The self-destructive chess champion
The late Bobby Fischer, perhaps the most brilliant champion in the annals of chess, was a deeply troubled soul brimming with contradictory impulses. He was secretive, yet candid, cruel, yet kind, naïve, yet well informed and serious, yet outrageous. But after all the adjectives were stripped away, he was a larger-than-life, self-destructive personality.
This is the confounding man whom Frank Brady profiles in his finely balanced biography, End Game: Bobby Fischer’s Remarkable Rise and Fall – from America’s Brightest Prodigy to the Edge of Madness (Crown Publishers).
Brady knows his subject like few other writers, having met Fischer when he was a child prodigy and having followed his career from day one. He uses his expertise, along with Fischer family archives and Fischer’s own e-mails, to burrow deeply into this maddening personality.
Born in Chicago in 1943, Fischer was raised by his single mother, Regina, who was homeless when she gave birth to her son and held a series of menial jobs, from stenographer to welder, before becoming a physician. Hans Gerhard Fischer, a Jewish German biophysicist to whom she was briefly married, is listed as his father on Fischer’s birth certificate. But Brady speculates that Paul Nemenyi, a Jewish Hungarian physicist, may have been his biological father.
Fischer’s older sibling, Joan, introduced him to the game when she bought him a plastic chess set for $1 in 1949. A shy, latchkey child whose mother was often away from home and who required diversions to stave off loneliness, he quickly took to chess and was a gifted player from the outset.
Although he was an erratic student, he was highly intelligent, having scored 180 on his IQ test. Fischer’s brilliance in chess endeared him to a succession of mentors, including a teacher who treated him like a son and neo-Nazi who picked up his tournament entry fees.
By the age of 13, he was one of the strongest young players in the United States, having captured the U.S. junior championship and beaten a grandmaster. By 14, he had defeated Bent Larsen, one of the game’s greats, and become the youngest ever international grandmaster. At 19, he held Mikhail Botvinnik, the world champion, to a draw. While still a teenager, Fischer achieved what no else had ever accomplished. He won 19 straight games against the world’s strongest players.

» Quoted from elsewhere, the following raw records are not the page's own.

(** What a contract check leaves. *)
Lemma check_apply_inv c review review' :
  check_apply c review = Ok review' →
  av_action review' = av_action review ∧ av_decision review' = check_decision c review ∧
  (verified c = false → ∃ q r, av_provenance review' = Some q ∧ r ∈ records q ∧
     contract_refused r = true).
Proof.
  unfold check_apply. intros H. inv_res. cbn [av_action av_decision av_provenance].
  split; [done|]. split; [done|]. intros Hv.
  match goal with E : append _ _ _ _ = Ok ?q |- _ => apply append_inv in E as (Hrec & _); exists q end.
  match goal with E : mk_ProvenanceRecord _ = Ok ?r |- _ => apply mk_record_id in E as ->; eexists end.
  split; [done|]. split; [rewrite Hrec; apply elem_of_app; right; left|].
  unfold contract_refused, check_record. cbn [pv_code].
  assert (ck_status c ≠ "matched") as Hs.
  { intros Hs. unfold verified in Hv. by rewrite Hs in Hv. }
  destruct (unmatched_code _ Hs) as [-> ->]. done.
Qed.

(** [allows] of a review with its own decision. *)
Lemma allows_review p (review : ActionReview) :
  allows p review
  = Ok (ENFORCEMENT_ORDER (av_decision review) <? ENFORCEMENT_ORDER (threshold_decision (fail_on p))).
Proof.
  unfold allows, decision_value, decision_attr, ActionReview_SupportsDecision.
  by rewrite validate_decision_str.
Qed.

(** A contract record that is not a match is in the provenance. *)
Definition contract_open (review : ActionReview) : bool :=
  match av_provenance review with Some q => existsb contract_refused (records q) | None => false end.

Lemma disposition_cases h review d :
  action_disposition h review = Ok d →
  (d = Deny ↔ av_decision review = Block) ∧
  (d = Execute ↔ contract_open review = false ∧
     ENFORCEMENT_ORDER (av_decision review)
     < ENFORCEMENT_ORDER (threshold_decision (fail_on (or_policy (host h))))).
Proof.
  unfold action_disposition, allows_action, contract_open, blocked.
  intros H. case_bool_decide as Hb.
  { injection H as <-. split; [done|]. split; [done|]. rewrite Hb. intros [_ Hlt].
    destruct (fail_on _); cbn in Hlt; lia. }
  assert (∀ a : bool, (if a then Ok Execute else Ok Escalate) = Ok d →
    (d = Deny ↔ av_decision review = Block) ∧ (d = Execute ↔ a = true)) as Hcase.
  { intros [] [= <-]; naive_solver. }
  destruct (av_provenance review) as [q|]; [destruct (existsb contract_refused (records q))|].
  - apply (Hcase false) in H as [? He]. split; [done|]. rewrite He. naive_solver.
  - rewrite allows_review in H. apply Hcase in H as [? He]. split; [done|].
    rewrite He, Nat.ltb_lt. naive_solver.
  - rewrite allows_review in H. apply Hcase in H as [? He]. split; [done|].
    rewrite He, Nat.ltb_lt. naive_solver.
Qed.
Lemma check_matched o tool c :
  check o tool = Ok c →
  verified c = (check_status o tool =s "matched") ∧
  (check_status o tool = "matched" → live o !! tool = pins (ob_lock o) !! (ob_server o, tool) ∧
                                     is_Some (live o !! tool)).
Proof.
  unfold check, mk_MCPContractCheck. intros H. inv_res.
  split; [done|]. intros Hm. unfold verified in *. cbn [ck_status expected_digest observed_digest] in *.
  rewrite Hm in *. cbn in *. split_bools.
  match goal with E : pins _ !! _ = live _ !! _ |- _ => rewrite <-E end.
  split; [done|]. by apply not_eq_None_Some.
Qed.

(** C32: a tool is verified only by the pinned contract: a check says [matched]
    exactly when the semantics digest is the lock's and the events end in a
    completed discovery (one chain of pages, no repeated name or cursor) that
    lists the tool with the digest that the lock pins. *)
Theorem verified_iff_pinned (server digest tool : string) (lock : MCPContractLock)
    (events : list Event) (o : Observer) (c : MCPContractCheck)
    (Hexternal : Forall external events)
    (Hrun : foldl observer_step (Ok (new_observer server lock digest)) events = Ok o)
    (Hcheck : check o tool = Ok c) :
  verified c = true ↔
  digest = semantics_digest lock ∧
  ∃ entries pin, foldl spec_step (Nothing "missing") events = Completed entries ∧
                 pins lock !! (server, tool) = Some pin ∧ (tool, pin) ∈ entries.
Proof.
  destruct (steps_refine events (new_observer server lock digest) (Nothing "missing") Hexternal)
    as (o' & Ho & Hobs); [by constructor|].
  rewrite Hrun in Ho. injection Ho as <-.
  pose proof (observes_status o _ tool Hobs) as Hs.
  pose proof (steps_frame _ _ _ Hrun) as Hf. injection Hf as E1 E2 E3. rewrite E1, E2, E3 in Hs.
  destruct (check_matched o tool c Hcheck) as [-> Hlive].
  rewrite String.eqb_eq, Hs. unfold spec_status.
  destruct (digest =s _) eqn:Ed; cbn [negb];
    [apply String.eqb_eq in Ed|apply String.eqb_neq in Ed; naive_solver].
  rewrite E1, E2, Hs in Hlive. unfold spec_status in Hlive. rewrite (proj2 (String.eqb_eq _ _) Ed) in Hlive.
  destruct (pins lock !! (server, tool)) as [pin|] eqn:Epin; [|naive_solver].
  destruct Hobs as [reason Hl ? ? ? <- Hr| | |entries Hl ? Hacc]; cbn [negb] in Hlive |- *.
  - rewrite Hl in Hlive. split; [|naive_solver]. intros E. exfalso.
    destruct (Hlive E) as [[=] _].
  - naive_solver.
  - naive_solver.
  - apply accumulates_iff in Hacc as [Hnd _].
    assert (∀ d, list_to_map (M := gmap string string) entries !! tool = Some d ↔ (tool, d) ∈ entries)
      as Hlook by (intros d; symmetry; by apply elem_of_list_to_map).
    specialize (Hlook pin). destruct (list_to_map entries !! tool) as [d|]; [|naive_solver].
    destruct (d =s pin) eqn:Ep; [apply String.eqb_eq in Ep|apply String.eqb_neq in Ep]; naive_solver.
Qed.
End discovery.
Definition protocol_of (review : ActionReview) : string :=
  if adapter_is review "network.graphql" then "graphql"
  else if adapter_is review "network.jsonrpc" then "json-rpc" else "mcp".
Definition protocol_capability (review : ActionReview) (mcp_urls : list string) (access : string)
    (resource : ActionResource) (host : string) (port : option Z) : option NetworkCapability :=
  if adapter_is review "network.graphql" || adapter_is review "network.jsonrpc"
     || mem (ar_value resource) mcp_urls then
    '(_, _, path) ← endpoint_of (JStr (ar_value resource));
    Some {| nc_host := Some host; nc_port := port; nc_protocol := protocol_of review;
            nc_access := access; nc_methods := ["POST"]; nc_paths := [path];
            nc_tool_identity := None |}
  else None.

Definition network_resource (review : ActionReview) (request : option (string * string))
    (mcp_urls : list string) (access : string) (d : Draft) (resource : ActionResource)
  : res Draft :=
  let '(host, port) := resource_endpoint resource in
  let d := unknown_if (bool_decide (host = None)) "network" "runtime_contract_malformed_resource"
             "Endpoint is malformed, ambiguous, or includes sensitive URL components." d in
  rest ← match host with
         | Some h => rest_capability request access resource h port
         | None => Ok None
         end;
  let concrete :=
    match rest, host with
    | Some c, _ => Some c
    | None, Some h => protocol_capability review mcp_urls access resource h port
    | None, None => None
    end in
  match concrete with
  | Some c => add_network c d
  | None =>
      d ← add_network (endpoint_capability host port access) d;
      Ok (unknown "network" "runtime_contract_unknown_protocol"
            "Endpoint evidence does not establish request protocol and method." d)
  end.

Definition network_part (review : ActionReview) (d : Draft) : res Draft :=
  let net_effects := effects_within "network." review in
  net_resources ← network_resources review;
  let '(request, d) := request_of review d in
  match net_effects with
  | [] => Ok d
  | _ =>
      let precise := forallb (λ e, bool_decide (is_Some (dict_get e _NETWORK_EFFECTS))) net_effects in
      let access := if precise
                    then if mem "network.upload" (av_effects review) then "write" else "read"
                    else "unknown" in
      let d := unknown_if (negb precise) "network" "runtime_contract_unknown_semantics"
                 "Network effect has no precise access mapping." d in
      d ← match net_resources with
          | [] =>
              d ← add_network (endpoint_capability None None access) d;
              Ok (unknown "network" "runtime_contract_missing_resource"
                    "Network effect has no established endpoint." d)
          | _ => Ok d
          end;
      fold_res (network_resource review request (mcp_urls_of review) access) net_resources d
  end.

(** ** Tools *)

Definition mcp_version_part (review : ActionReview) (d : Draft) : Draft :=
  unknown_if ((kind_of review =s "mcp") && opt_truthy (av_adapter review) && has_effects review
              && bool_decide (_mcp_protocol_version review = None))
    "network" "runtime_contract_mcp_version_unapproved"
    "MCP revision is not explicitly approved by the host profile." d.

Definition tool_part (review : ActionReview) (d : Draft) : res Draft :=
  if mem (kind_of review) ["mcp"; "tool"] && negb (adapter_is review "mcp.protocol") then
    let runtime := if kind_of review =s "mcp" then JStr "mcp" else parameter review "runtime" in
    match runtime, parameter review "tool" with
    | JStr runtime, JStr tool =>
        if adapted review && has_effects review then
          if runtime =s "mcp" then
            match parameter review "server" with
            | JStr server => add_tool runtime (Some server) tool d
            | _ => Ok (unknown "tool" "runtime_contract_missing_resource"
                         "Exact MCP server is missing." d)
            end
          else add_tool runtime None tool d
        else Ok (unknown "tool" "runtime_contract_unknown_semantics"
                   "Tool identity has no trusted deterministic semantic binding." d)
    | _, _ => Ok (unknown "tool" "runtime_contract_unknown_semantics"
                    "Tool identity has no trusted deterministic semantic binding." d)
    end
  else Ok d.

(** ** Process *)

Record ProcessDraft := {
  pd_execution : bool; pd_executables : list string; pd_escalation : bool }.

Definition executable_char (c : ascii) : bool := alnum c || one_of "_./+-" c.
Definition shell_process (command : json) (p : ProcessDraft) (d : Draft) : ProcessDraft * Draft :=
  let compound :=
    (p, unknown "process" "runtime_contract_unknown_semantics"
          "Compound shell execution has no single established executable scope." d) in
  match match command with
        | JStr command => split_shell_segments command | _ => Ok ([], []) end with
  | Ok ([token :: rest], []) =>
      ({| pd_execution := pd_execution p;
          pd_executables := if truthy token && str_forall executable_char token
                            then [token] else pd_executables p;
          pd_escalation := pd_escalation p || mem (last_part token) ["sudo"; "su"; "doas"] |},
       unknown_if (existsb (λ v, mem v ["<"; ">"; ">>"; "("; ")"]) (token :: rest))
         "process" "runtime_contract_unknown_semantics"
         "Shell redirections or nested execution require additional scope." d)
  | Ok _ => compound
  | Err _ => (p, unknown "process" "runtime_contract_unknown_semantics"
                   "Shell syntax is ambiguous." d)
  end.

Definition process_part (review : ActionReview) (d : Draft) : ProcessDraft * Draft :=
  let shell := kind_of review =s "shell" in
  let p := {| pd_execution :=
                shell || existsb (λ e, startswith_any e ["process."; "code."]) (av_effects review);
              pd_executables := [];
              pd_escalation := existsb (λ e, startswith e "privilege.") (av_effects review) |} in
  if shell then
    let '(p, d) := shell_process (parameter review "command") p d in
    (p, unknown_if (length (pd_executables p) =? 0) "process" "runtime_contract_missing_resource"
          "Executable identity is unknown." d)
  else (p, d).

(** ** Requirements that the host declared *)

Record Requirements := {
  rq_draft : Draft;
  rq_execution : bool;
  rq_executables : list string;
  rq_bindings : list (string * string);
  rq_children : list bool }.

(** [str(value)]. *)
Definition scalar_text (x : scalar) : string :=
  match x with
  | SText s => s
  | SInt z => pretty z
  | SBool b => if b then "True" else "False"
  | SNone => "None"
  end.
Lemma process_sound b p :
  process_findings b p = [] →
  pc_execution p ≠ None ∧
  (pc_execution p = Some true →
   pc_execution (bd_process b) = Some true ∧
   (bd_allow_any_executable b = true ∨ pc_executables p ⊆ pc_executables (bd_process b)) ∧
   (pc_spawn_children p = Some true → pc_spawn_children (bd_process b) = Some true)).
Proof.
  unfold process_findings. destruct (pc_execution p) as [[]|]; [|done..].
  intros [H1 [H2 H3]%app_nil]%app_nil. split; [done|]. intros _. split_and!.
  - unfold execution_findings in H1. by destruct (pc_execution (bd_process b)) as [[]|].
  - unfold executable_findings in H2. destruct (_ || _); [done|].
    apply fail_if_nil in H2. destruct (bd_allow_any_executable b); [by left|]. right.
    apply negb_false_iff in H2. by apply issubset_spec.
  - unfold children_findings in H3. case_bool_decide; [done|]. intros E. by rewrite E in H3.
Qed.
Lemma process_genuine b p f :
  f ∈ process_findings b p → fi_state f = Exceeds →
  pc_execution p = Some true ∧
  (pc_execution (bd_process b) = Some false ∨
   (∃ x, x ∈ pc_executables p ∧ bd_allow_any_executable b = false ∧
      x ∉ pc_executables (bd_process b)) ∨
   pc_spawn_children p = Some true ∧ pc_spawn_children (bd_process b) ≠ Some true).
Proof.
  unfold process_findings. destruct (pc_execution p) as [[]|]; cbn.
  2:{ by intros ?%elem_of_nil. }
  2:{ intros ->%list_elem_of_singleton. discriminate. }
  intros [H|[H|H]%elem_of_app]%elem_of_app Hx; (split; [done|]).
  - left. unfold execution_findings in H.
    destruct (pc_execution (bd_process b)) as [[]|]; [by apply elem_of_nil in H|done|].
    apply list_elem_of_singleton in H as ->. discriminate Hx.
  - right; left. unfold executable_findings in H. destruct (_ || _).
    { apply list_elem_of_singleton in H as ->. discriminate Hx. }
    apply fail_if_elem in H as [[Ha Hs]%andb_true_iff _].
    apply negb_true_iff in Ha, Hs. apply issubset_false in Hs as (x & ? & ?). eauto.
  - right; right. unfold children_findings in H. case_bool_decide; [by apply elem_of_nil in H|].
    destruct (pc_spawn_children p) as [[]|]; [done|by apply elem_of_nil in H|].
    apply list_elem_of_singleton in H as ->. discriminate Hx.
Qed.
Lemma row_kept s l y ev : _leases s !! l = Some y → ∃ x, _leases s !! l = Some x ∧
  row_later x y ∧ (ex_state y = "forwarding" → ex_state x = "forwarding" ∨ begin_word [ev] l y).
Proof. intros H. exists y. split; [done|]. split; [done|]. by left. Qed.
Lemma resume_extends p b e s s' r : fresh s → in_force s p → resume_ p b e s = (s', r) →
  extends_by s s' (Resumed p b r).
Proof.
  intros Hf Hp H. pose proof (resume_later _ _ _ _ _ _ Hf H) as Hl.
  destruct r as [a|err]; [|apply resume_err in H; apply extends_same; try done; by destruct p].
  destruct (writes_back p) eqn:Hw.
  2: { apply extends_same; [done| |by destruct p].
       apply (moves_result _ _ _ _ _ (resume_same p b e Hw) H). }
  destruct p as [action review cfg scope id lifetime contract generation| | | |
    proof row contract broker|lease sat proof x j|]; try discriminate; cbn [resume] in H.
  - apply issue_resumed_ok in H
      as (s1 & r & row & proof & Hs & -> & -> & <- & Hr & Hr1 & Hg & Hg' & <- & Ha & Hv & _ & _ & ->).
    destruct (same_fresh _ _ Hs Hf) as [Hi Hle]. split; [done| | | |done].
    + split; cbn; [|done]. intros k y. rewrite lookup_insert_Some.
      rewrite <- (same_issued _ _ Hs). intros [[<- _]|[_ Hy]]; eauto.
    + intros k y. cbn. rewrite lookup_insert_Some. intros [[<- <-]|[_ Hy]]; [|by left].
      right. split; [by rewrite (same_generation _ _ Hs), Hg'|].
      do 8 eexists. split; [by apply list_elem_of_singleton|done].
    + intros l y. cbn. rewrite (same_leases _ _ Hs). intros Hy. left. by apply row_kept.
  - apply reserve_resumed_ok in H
      as (s1 & r & ex & lease & Hs & -> & -> & <- & Hr & Hr1 & Hu & Hle & _ & _ & Hsat & Hb & Hst & ->).
    destruct (same_fresh _ _ Hs Hf) as [Hi Hlf]. split; [done| | | |done].
    + split; cbn; [done|]. intros k y. rewrite lookup_insert_Some.
      rewrite <- (same_leases _ _ Hs). intros [[<- _]|[_ Hy]]; eauto.
    + intros k y. cbn. rewrite (same_issued _ _ Hs). by left.
    + intros l y. cbn. rewrite lookup_insert_Some. intros [[<- <-]|[_ Hy]].
      * right. rewrite (same_issued _ _ Hs), Hsat. split_and!; try done.
        exists row, contract, lease. rewrite Hsat, Hb. split; [by apply list_elem_of_singleton|done].
      * left. by apply row_kept.
  - apply begin_resumed_ok in H as (s1 & row & Hs & Hx & -> & -> & Hst & Hu & _ & ->).
    destruct Hp as (x0 & [Hx0 Hi0] & <- & Hj). rewrite Hx in Hx0. injection Hx0 as <-.
    destruct (put_fresh _ _ _ _ (with_state "forwarding" row) Hf Hs Hx) as [Hi Hle].
    split; [done|by split| | |].
    + intros k y. cbn. rewrite (same_issued _ _ Hs). by left.
    + intros l y. cbn. rewrite lookup_insert_Some. intros [[<- <-]|[_ Hy]].
      * left. exists row. split; [done|]. split; [by split|]. intros _. right.
        do 4 eexists. split; [by apply list_elem_of_singleton|done].
      * left. by apply row_kept.
    + intros r [= <-]. unfold used in Hu. apply bool_decide_eq_false in Hu. cbn. set_solver.
Qed.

Brady describes Fischer’s style as “lucid, crystal-clear, economical, concrete and rational.”
Chess obsessed Fischer, so much so that he apparently liked it more than sex. And the more fame he achieved, the more unpleasant he was, says Brady.
Arrogant and regal, he severed a relationship when a person disagreed with him, and showed disrespect toward weak players.
In 1972, Fischer was ready to challenge Boris Spassky, the world champion from the Soviet Union, for the title. He would be the first non-Russian in three decades to contest it.
The Fischer-Spassky match, which unfolded in Iceland, was regarded as a geopolitical drama, an extension of the Cold War, by the media in the United States and the Soviet Union. Fischer, an anti-communist, agreed with the appraisal. “I now feel a sense of mission to win the championship,” he said.
After 20 games, Fischer was in the lead by a three-game margin. All he needed in the remaining four games was one victory or two draws. Spassky, realizing he was doomed, resigned by telephone, and Fischer was crowned the new champion.
When he was offered a $5 million purse to defend his title against Soviet challenger Anatoly Karpov, he set down 132 conditions. Exasperated by his unreasonable demands, the World Chess Federation stripped Fischer of his title.